> [Task instructions]: Quote exactly the lines spanning from the top of the data below to the line that contains "destruct (step_shape _ _ _ _ _ H)", including both.

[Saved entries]

(** An iteration other than the last one leaves the slots from [expno] on
    unwritten. *)
Lemma step_unwritten (expvars : list expr) (no_instr i : Z) (m m' : machine) :
  unwritten_from m -> step expvars no_instr i m = Ok m' ->
  (i = no_instr - 1 /\ is_operator (state m) = true /\ state m' = EXIT)
  \/ unwritten_from m'.
Proof.
  intros Hu H.
  destruct (step_shape _ _ _ _ _ H)
    as [(_ & _ & E1 & E2 & _) | [(_ & _ & E1 & E2) | [(Ho & _ & (node & Hn) & Hc) | (_ & ->)]]].
  - right. unfold unwritten_from. rewrite E1, E2. exact Hu.
  - right. unfold unwritten_from. rewrite E1, E2. exact Hu.
  - destruct Hc as [(Hi & Hs & _) | (Hi & Hs & He)]; [left; auto |].
    right. intros k e Hk. rewrite He in Hk.
    rewrite (arr_get_after_set _ _ _ _ _ Hn) by lia. apply Hu. lia.
  - right. exact Hu.
Qed.

Lemma run_unwritten (expvars : list expr) (no_instr : Z) (n : nat) (i : Z)
    (m m' : machine) :
  i + Z.of_nat n <= no_instr - 1 -> unwritten_from m ->
  run expvars no_instr n i m = Ok m' -> unwritten_from m'.
Proof.
  revert i m. induction n as [| n IH]; intros i m Hi Hu H; cbn [run] in H.
  - injection H as <-. exact Hu.
  - apply bind_inv in H as (m1 & H1 & H).
    destruct (step_unwritten _ _ _ _ _ Hu H1) as [(E & _) | Hu1]; [lia |].
    apply (IH (i + 1) m1); [lia | exact Hu1 | exact H].
Qed.

Lemma run_snoc (expvars : list expr) (no_instr : Z) (n : nat) (i : Z) (m : machine) :
  run expvars no_instr (S n) i m
  = (m' <- run expvars no_instr n i m ;; step expvars no_instr (i + Z.of_nat n) m').
Proof.
  revert i m. induction n as [| n IH]; intros i m.
  - cbn [run bind]. rewrite Z.add_0_r. destruct (step expvars no_instr i m); reflexivity.
  - change (run expvars no_instr (S (S n)) i m)
      with (m' <- step expvars no_instr i m ;; run expvars no_instr (S n) (i + 1) m').
    change (run expvars no_instr (S n) i m)
      with (m' <- step expvars no_instr i m ;; run expvars no_instr n (i + 1) m').
    destruct (step expvars no_instr i m) as [m1 | e]; [| reflexivity].
    cbn [bind]. rewrite IH.
    replace (i + 1 + Z.of_nat n) with (i + Z.of_nat (S n)) by lia. reflexivity.
Qed.

(** The build phase either takes one of the two short-circuits, or runs the
    main loop over the whole array from the initial machine. *)
Lemma build_inv (nvars : Z) (ins : list float) (m : machine) :
  build nvars ins = Ok m ->
  (length ins = 2%nat
   /\ exists a, arr_get ins 0 = Ok a /\ (deq a NUM = true \/ deq a VAR = true))
  \/ (exists (expvars : list expr) (n : nat),
        run expvars (Z.of_nat (length ins)) (length ins) 0
          (initial ins (replicate n None)) = Ok m).
Proof.
  unfold build. intros H.
  apply bind_inv in H as ([[no_var no_ops] varind] & _ & H).
  apply bind_inv in H as (expvars & _ & H).
  apply bind_inv in H as (b & Hb & H).
  apply bind_inv in H as (c & Hc & H).
  unfold constant_shortcut in Hb. unfold variable_shortcut in Hc.
  assert (R : b = (replicate (Z.to_nat (Z.max no_ops 1)) None, Z.of_nat (length ins)) ->
              c = b ->
              exists (expvars : list expr) (n : nat),
                run expvars (Z.of_nat (length ins)) (length ins) 0
                  (initial ins (replicate n None)) = Ok m).
  { intros -> ->. cbn [fst snd] in H. rewrite Nat2Z.id in H. eauto. }
  destruct (Z.of_nat (length ins) =? 2) eqn:E2.
  - apply Z.eqb_eq in E2.
    apply bind_inv in Hb as (a & Ha & Hb).
    destruct (deq a NUM) eqn:EN; [left; split; [lia | eauto] |].
    injection Hb as <-. cbn [fst snd] in Hc. rewrite E2 in Hc.
    change (2 =? 2) with true in Hc. cbn iota in Hc. rewrite Ha in Hc. cbn [bind] in Hc.
    destruct (deq a VAR) eqn:EV; [left; split; [lia | eauto] |].
    injection Hc as <-. right. apply R; [| rewrite E2]; reflexivity.
  - injection Hb as <-. cbn [fst snd] in Hc. rewrite E2 in Hc. injection Hc as <-.
    right. apply R; reflexivity.
Qed.
(** The metadata store's value; the only value the code ever stores under
    a key is a [DataVersion] (key ['data_version']). *)
Record MetaEntry := mkMeta {
  key : string;
  value : DataVersion;
  updated_at : Z
}.

Inductive StoreName := SBusinesses | SCategories | SMetadata.

Inductive Accessor := FetchRemoteVersion | FetchAllData.

(** What the embedding records of a run: the calls of the two
    caller-supplied accessors and every IndexedDB request. *)
Inductive Event :=
| EvCall (f : Accessor)
| EvOpenDB
| EvGet (s : StoreName) (k : string)
| EvGetAll (s : StoreName)
| EvTxBegin (s : StoreName)
| EvClear (s : StoreName)
| EvPut (s : StoreName) (k : string)
| EvTxDone (s : StoreName).

#[global] Instance StoreName_eq_dec : EqDecision StoreName.
Proof. solve_decision. Defined.
#[global] Instance Accessor_eq_dec : EqDecision Accessor.
Proof. solve_decision. Defined.
#[global] Instance Event_eq_dec : EqDecision Event.
Proof. solve_decision. Defined.

(** The world a cache-service call runs in.  [faults n] tells whether the
    [n]-th IndexedDB request of the run is rejected; [ops] counts the
    requests made so far. *)
Record World := mkWorld {
  dbInstance : bool;
  businesses : gmap string CachedBusiness;
  categories : gmap string Category;
  metadata : gmap string MetaEntry;
  clock : Z;
  faults : nat -> bool;
  ops : nat;
  trace : list Event
}.

Definition M (A : Type) : Type := World -> outcome A * World.

Definition ret {A} (a : A) : M A := fun w => (Returned a, w).

Definition bind {A B} (m : M A) (k : A -> M B) : M B :=
  fun w =>
    match m w with
    | (Returned a, w') => k a w'
    | (Threw e, w') => (Threw e, w')
    end.

Definition try_catch {A} (body : M A) (handler : JsError -> M A) : M A :=
  fun w =>
    match body w with
    | (Returned a, w') => (Returned a, w')
    | (Threw e, w') => handler e w'
    end.

Declare Scope js_scope.
Delimit Scope js_scope with js.
Notation "x <- m ;; k" := (bind m (fun x => k))
  (at level 100, m at next level, right associativity) : js_scope.
Notation "m ;;; k" := (bind m (fun _ => k))
  (at level 100, right associativity) : js_scope.
Local Open Scope js_scope.

(** [Promise.all] of two promises: both computations are started (the
    second runs even when the first rejects) and the result rejects when
    either does.  The embedding runs them in array order. *)
Definition promise_all2 {A B} (a : M A) (b : M B) : M (A * B) :=
  fun w =>
    let (ra, w1) := a w in
    let (rb, w2) := b w1 in
    match ra, rb with
    | Returned x, Returned y => (Returned (x, y), w2)
    | Threw e, _ => (Threw e, w2)
    | _, Threw e => (Threw e, w2)
    end.

Definition promise_all3 {A B C} (a : M A) (b : M B) (c : M C) : M (A * B * C) :=
  fun w =>
    let (ra, w1) := a w in
    let (rb, w2) := b w1 in
    let (rc, w3) := c w2 in
    match ra, rb, rc with
    | Returned x, Returned y, Returned z => (Returned (x, y, z), w3)
    | Threw e, _, _ => (Threw e, w3)
    | _, Threw e, _ => (Threw e, w3)
    | _, _, Threw e => (Threw e, w3)
    end.

(** *** World updates *)

Definition set_dbInstance (b : bool) (w : World) : World :=
  mkWorld b (businesses w) (categories w) (metadata w) (clock w)
          (faults w) (ops w) (trace w).

Definition set_businesses (m : gmap string CachedBusiness) (w : World) : World :=
  mkWorld (dbInstance w) m (categories w) (metadata w) (clock w)
          (faults w) (ops w) (trace w).

Definition set_categories (m : gmap string Category) (w : World) : World :=
  mkWorld (dbInstance w) (businesses w) m (metadata w) (clock w)
          (faults w) (ops w) (trace w).

Definition set_metadata (m : gmap string MetaEntry) (w : World) : World :=
  mkWorld (dbInstance w) (businesses w) (categories w) m (clock w)
          (faults w) (ops w) (trace w).

Definition record (e : Event) (w : World) : World :=
  mkWorld (dbInstance w) (businesses w) (categories w) (metadata w) (clock w)
          (faults w) (ops w) (trace w ++ [e]).

Definition count_request (w : World) : World :=
  mkWorld (dbInstance w) (businesses w) (categories w) (metadata w) (clock w)
          (faults w) (S (ops w)) (trace w).

(** *** Primitive steps *)

(** One awaited IndexedDB request: it is recorded, consumes one entry of
    the fault schedule and rejects when that entry says so. *)
Definition idb_request (e : Event) : M unit :=
  fun w =>
    let w' := count_request (record e w) in
    if faults w (ops w) then (Threw StoreError, w') else (Returned tt, w').

Definition Date_now : M Z := fun w => (Returned (clock w), w).

(** Calling a caller-supplied asynchronous accessor whose promise settles
    with [o]. *)
Definition call {A} (f : Accessor) (o : outcome A) : M A :=
  fun w => (o, record (EvCall f) w).

(** A readwrite transaction on one store: when a request inside it is
    rejected the transaction aborts and the store keeps its old
    contents. *)
Definition transaction_businesses {A} (body : M A) : M A :=
  fun w =>
    match body (record (EvTxBegin SBusinesses) w) with
    | (Returned a, w') => (Returned a, w')
    | (Threw e, w') => (Threw e, set_businesses (businesses w) w')
    end.

Definition transaction_categories {A} (body : M A) : M A :=
  fun w =>
    match body (record (EvTxBegin SCategories) w) with
    | (Returned a, w') => (Returned a, w')
    | (Threw e, w') => (Threw e, set_categories (categories w) w')
    end.

Fixpoint for_of {A} (l : list A) (body : A -> M unit) : M unit :=
  match l with
  | [] => ret tt
  | x :: l' => body x ;;; for_of l' body
  end.

(** *** The operations of the cache service *)

Definition initDB : M unit :=
  fun w =>
    if dbInstance w then (Returned tt, w)
    else (idb_request EvOpenDB ;;; (fun w' => (Returned tt, set_dbInstance true w'))) w.

Definition getMetadata (k : string) : M (option DataVersion) :=
  initDB ;;;
  idb_request (EvGet SMetadata k) ;;;
  (fun w => (Returned (value <$> metadata w !! k), w)).

Definition setMetadata (k : string) (v : DataVersion) : M unit :=
  initDB ;;;
  now <- Date_now ;;
  idb_request (EvPut SMetadata k) ;;;
  (fun w => (Returned tt, set_metadata (<[k := mkMeta k v now]> (metadata w)) w)).

Definition getLocalVersion : M (option DataVersion) :=
  getMetadata "data_version".

Definition setLocalVersion (version : DataVersion) : M unit :=
  setMetadata "data_version" version.

Definition getCachedCategories : M (list Category) :=
  initDB ;;;
  idb_request (EvGetAll SCategories) ;;;
  (fun w => (Returned (snd <$> map_to_list (categories w)), w)).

> [Solution below]:
(** An iteration other than the last one leaves the slots from [expno] on
    unwritten. *)
Lemma step_unwritten (expvars : list expr) (no_instr i : Z) (m m' : machine) :
  unwritten_from m -> step expvars no_instr i m = Ok m' ->
  (i = no_instr - 1 /\ is_operator (state m) = true /\ state m' = EXIT)
  \/ unwritten_from m'.
Proof.
  intros Hu H.
  destruct (step_shape _ _ _ _ _ H)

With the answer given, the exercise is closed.